Failure to Follow G-Tube Orders, Label Feedings, and Maintain Tube Site
Penalty
Summary
The deficiency involves the facility’s failure to follow gastrostomy tube (g-tube) feeding orders, properly label feeding bottles and bags, and maintain the g-tube site for one resident dependent on staff for care. On multiple observations, the resident was receiving g-tube feedings via a pump with hanging feeding bags that were not labeled with the type of formula being infused, and a clear bag was connected to a water bag without labeling. An open bottle of the ordered nutritional product was observed at the bedside. On one occasion, the feeding pump alarm was beeping to indicate inactivity, and the alarm continued for at least 15 minutes without resolution. When an RN assessed the infusion, she stated she was unsure of the type of feeding being administered because the bag was not labeled, and acknowledged that feeding bags should be accurately labeled to ensure the correct formula is infused.

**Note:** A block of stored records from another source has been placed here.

(** * Male name generator: the notebook's encoding, preparation and generation code

    A shallow embedding of [src/main-name-generator.ipynb].

    Conventions of the embedding:
    - a Python [str] is the list of its Unicode code points ([Z], as [ord]
      gives them), so that the accented letters of the alphabet are single
      symbols as they are in Python;
    - a one-dimensional numpy array is a [list Z], a two-dimensional one the
      list of its rows;
    - a Python [dict] is a [gmap], built by inserting the pairs from left to
      right as [dict(zip(..))] does;
    - a Python exception is a value [Raise e] of the result type [res]. *)

From Stdlib Require Import ZArith List Lia.
From stdpp Require Import base option list gmap.

Local Open Scope Z_scope.

(** ** Exceptions and results *)

Inductive exn : Type :=
  | KeyError        (* a dict subscript with a missing key *)
  | IndexError      (* an array subscript out of bounds *)
  | ValueError.     (* a library call refusing its argument *)

Inductive res (A : Type) : Type :=
  | Ok (a : A)
  | Raise (e : exn).
Arguments Ok {A} a.
Arguments Raise {A} e.

Definition res_bind {A B : Type} (r : res A) (k : A -> res B) : res B :=
  match r with
  | Ok a => k a
  | Raise e => Raise e
  end.

Notation "'do' x <- r ; k" := (res_bind r (fun x => k))
  (at level 10, x pattern, r at level 100, k at level 200).

(** ** Python and numpy primitives used by the notebook *)

(** [len(l)] *)
Definition len {A : Type} (l : list A) : Z := Z.of_nat (length l).

(** [range(a, b)] *)
Definition py_range (a b : Z) : list Z := seqZ a (b - a).

(** [dict(pairs)]: later pairs overwrite earlier ones. *)
Definition py_dict {V : Type} (pairs : list (Z * V)) : gmap Z V :=
  foldl (fun d kv => <[kv.1 := kv.2]> d) ∅ pairs.

(** [d[k]] *)
Definition py_getitem {V : Type} (d : gmap Z V) (k : Z) : res V :=
  match d !! k with
  | Some v => Ok v
  | None => Raise KeyError
  end.

(** [np.zeros((k, features))]: a negative dimension is refused. *)
Definition np_zeros2 (k : nat) (features : Z) : res (list (list Z)) :=
  if features <? 0 then Raise ValueError
  else Ok (replicate k (replicate (Z.to_nat features) 0)).

(** The position an index [pos] designates along an axis of size [size]:
    numpy counts a negative index from the end and refuses anything outside
    [-size, size). *)
Definition np_index (size : Z) (pos : Z) : res nat :=
  if (0 <=? pos) && (pos <? size) then Ok (Z.to_nat pos)
  else if (- size <=? pos) && (pos <? 0) then Ok (Z.to_nat (pos + size))
  else Raise IndexError.

(** [a[i, pos] = v] for [i] taken from [range(len(a))] *)
Definition np_setitem2 (a : list (list Z)) (i : nat) (pos : Z) (v : Z) : res (list (list Z)) :=
  match a !! i with
  | None => Raise IndexError
  | Some row =>
      do p <- np_index (len row) pos;
      Ok (<[i := <[p := v]> row]> a)
  end.

(** [np.argmax(row)]: the first position holding the largest entry.  The scan
    keeps the best entry seen so far and replaces it only by an entry [v]
    with [gt v best].  [gt] is the order of the entries: [Z.gtb] for integer
    rows, numpy's order of floats (in which a NaN is above every number) for
    the rows a model predicts. *)
Fixpoint argmax_scan {A : Type} (gt : A -> A -> bool)
    (best : A) (besti : nat) (i : nat) (row : list A) : nat :=
  match row with
  | [] => besti
  | v :: row' =>
      if gt v best then argmax_scan gt v i (S i) row'
      else argmax_scan gt best besti (S i) row'
  end.

Definition np_argmax {A : Type} (gt : A -> A -> bool) (row : list A) : res Z :=
  match row with
  | [] => Raise ValueError
  | v :: row' => Ok (Z.of_nat (argmax_scan gt v 0 1 row'))
  end.

(** ** Mappings *)

Definition standard_chars : list Z := py_range 97 123.   (* 'a' .. 'z' *)

(** 'à' 'á' 'è' 'é' 'í' 'ò' 'ó' 'ú' 'ñ' 'ç' "'" '.' ' ' *)
Definition special_chars : list Z :=
  [224; 225; 232; 233; 237; 242; 243; 250; 241; 231; 39; 46; 32].

Definition chars : list Z := standard_chars ++ special_chars.

Definition seq : list Z := py_range 0 (len chars).

Definition map_char_to_int : gmap Z Z := py_dict (zip chars seq).
Definition map_int_to_char : gmap Z Z := py_dict (zip seq chars).

(** The dot, the end marker of a name. *)
Definition DOT : Z := 46.

(** ** Auxiliary functions for mapping *)

(** The [for i in range(k)] loop of [one_hot_encoding], at row [i] with the
    indices from [i] on still to place. *)
Fixpoint one_hot_rows (word_int : list Z) (i : nat) (word_encoded : list (list Z))
    : res (list (list Z)) :=
  match word_int with
  | [] => Ok word_encoded
  | pos :: rest =>
      do word_encoded' <- np_setitem2 word_encoded i pos 1;
      one_hot_rows rest (S i) word_encoded'
  end.

Definition one_hot_encoding (word_int : list Z) (features : Z) : res (list (list Z)) :=
  let k := length word_int in
  do word_encoded <- np_zeros2 k features;
  one_hot_rows word_int 0 word_encoded.

(** [one_hot_decoding]: [np.argmax] of every row. *)
Fixpoint one_hot_decoding (word_encoded : list (list Z)) : res (list Z) :=
  match word_encoded with
  | [] => Ok []
  | row :: rows =>
      do pos <- np_argmax Z.gtb row;
      do word_int <- one_hot_decoding rows;
      Ok (pos :: word_int)
  end.

(** [encode_word_to_int]: [mapping[c]] for every character, in order.  The
    indices are stored in an [int32] array; the alphabet's indices are far
    below its range. *)
Fixpoint encode_word_to_int (word : list Z) (mapping : gmap Z Z) : res (list Z) :=
  match word with
  | [] => Ok []
  | c :: word' =>
      do v <- py_getitem mapping c;
      do word_int <- encode_word_to_int word' mapping;
      Ok (v :: word_int)
  end.

(** The string 'UNK'. *)
Definition UNK : list Z := [85; 78; 75].

(** [decode_int_to_word]: a known index adds its character, any other adds
    'UNK'. *)
Definition decode_int_to_word (word_int : list Z) (mapping : gmap Z Z) : list Z :=
  foldl (fun word i =>
           match mapping !! i with
           | Some ch => word ++ [ch]
           | None => word ++ UNK
           end) [] word_int.

(** ** Load and map data, padding *)

(** A list comprehension, or an appending loop, whose body may raise. *)
Fixpoint res_map {A B : Type} (f : A -> res B) (l : list A) : res (list B) :=
  match l with
  | [] => Ok []
  | a :: l' =>
      do b <- f a;
      do bs <- res_map f l';
      Ok (b :: bs)
  end.

(** [max(names, key=len)]: the first name of the greatest length; an empty
    list is refused. *)
Fixpoint max_scan (best : list Z) (names : list (list Z)) : list Z :=
  match names with
  | [] => best
  | name :: names' =>
      if len name >? len best then max_scan name names'
      else max_scan best names'
  end.

Definition py_max_len (names : list (list Z)) : res (list Z) :=
  match names with
  | [] => Raise ValueError
  | name :: names' => Ok (max_scan name names')
  end.

(** [a + b] on one-dimensional arrays (a list operand is turned into an
    array first): entry by entry, an operand of length one being stretched
    over the other. *)
Definition np_add (a b : list Z) : res (list Z) :=
  if (length a =? length b)%nat then Ok (zip_with Z.add a b)
  else match a, b with
       | [x], _ => Ok (map (fun y => x + y) b)
       | _, [y] => Ok (map (fun x => x + y) a)
       | _, _ => Raise ValueError
       end.

(** [np.concatenate((a, b), axis = 0)]: the rows of [a], then those of [b];
    the rows must be equally wide. *)
Definition np_concatenate0 (a b : list (list Z)) : res (list (list Z)) :=
  match a, b with
  | ra :: _, rb :: _ =>
      if (length ra =? length rb)%nat then Ok (a ++ b) else Raise ValueError
  | _, _ => Ok (a ++ b)
  end.

(** *** Keras' [pad_sequences]

    [tf.keras.preprocessing.sequence.pad_sequences] as Keras defines it, at
    the arguments the notebook passes: [padding = 'post'],
    [truncating = 'post'], [value = 0].  The result has shape
    [(num_samples, maxlen) + sample_shape], where [sample_shape] is the
    shape of the entries of the first sequence that is not empty, and is
    [()] when every sequence is empty. *)

Inductive padded : Type :=
  | Padded2 (x : list (list Z))           (* shape (num_samples, maxlen) *)
  | Padded3 (x : list (list (list Z))).   (* shape (num_samples, maxlen, features) *)

Fixpoint sample_shape (sequences : list (list (list Z))) : option nat :=
  match sequences with
  | [] => None
  | [] :: rest => sample_shape rest
  | (row :: _) :: _ => Some (length row)
  end.

(** One row [x[idx]] of the result: an empty sequence leaves it filled with
    the value; another one is cut after [maxlen] entries, checked against the
    sample shape and written at the start of the row. *)
Definition pad_one (maxlen : nat) (features : nat) (s : list (list Z))
    : res (list (list Z)) :=
  match s with
  | [] => Ok (replicate maxlen (replicate features 0))
  | _ :: _ =>
      let trunc := take maxlen s in
      if forallb (fun row => (length row =? features)%nat) s
      then Ok (trunc ++ replicate (maxlen - length trunc) (replicate features 0))
      else Raise ValueError
  end.

Definition pad_sequences (sequences : list (list (list Z))) (maxlen : Z) : res padded :=
  if maxlen <? 0 then Raise ValueError
  else
    match sample_shape sequences with
    | None => Ok (Padded2 (replicate (length sequences) (replicate (Z.to_nat maxlen) 0)))
    | Some features =>
        do x <- res_map (pad_one (Z.to_nat maxlen) features) sequences;
        Ok (Padded3 x)
    end.

(** *** The notebook's preparation cells *)

(** [n = len(map_char_to_int)] *)
Definition n : Z := Z.of_nat (size map_char_to_int).

(** Everything the cells up to the padding leave in the notebook's globals. *)
Record prepared : Type := {
  m : Z;
  timesteps : Z;
  X_male : list (list Z);
  y_male : list (list Z);
  X_male_int : list (list Z);
  X_male_encoded : list (list (list Z));
  y_male_int : list (list Z);
  y_male_encoded : list (list (list Z));
  X_male_padded : padded;
  y_male_padded : padded
}.

(** The loop filling [X_male_int] and [X_male_encoded]. *)
Fixpoint encode_names (names : list (list Z))
    : res (list (list Z) * list (list (list Z))) :=
  match names with
  | [] => Ok ([], [])
  | word :: names' =>
      do word_int <- encode_word_to_int word map_char_to_int;
      do word_encoded <- one_hot_encoding word_int n;
      do rest <- encode_names names';
      Ok (word_int :: rest.1, word_encoded :: rest.2)
  end.

Section Preparer.
(** Python's [str.lower]. *)
Variable lower : list Z -> list Z.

The resident’s g-tube site was repeatedly observed with brown, thick, adherent drainage and without a dressing, despite an order to clean the g-tube site with normal saline daily and as needed. The wound nurse stated that nurses should be assessing and cleaning tube sites to prevent complications. The resident’s care plan directed nursing staff to use clinical standards of practice in managing the tube, including infusing feeding as ordered and regularly checking the tube site for drainage. These observations and staff statements show that the facility did not implement the ordered care and care plan interventions for g-tube feeding administration, labeling, and site maintenance for this resident.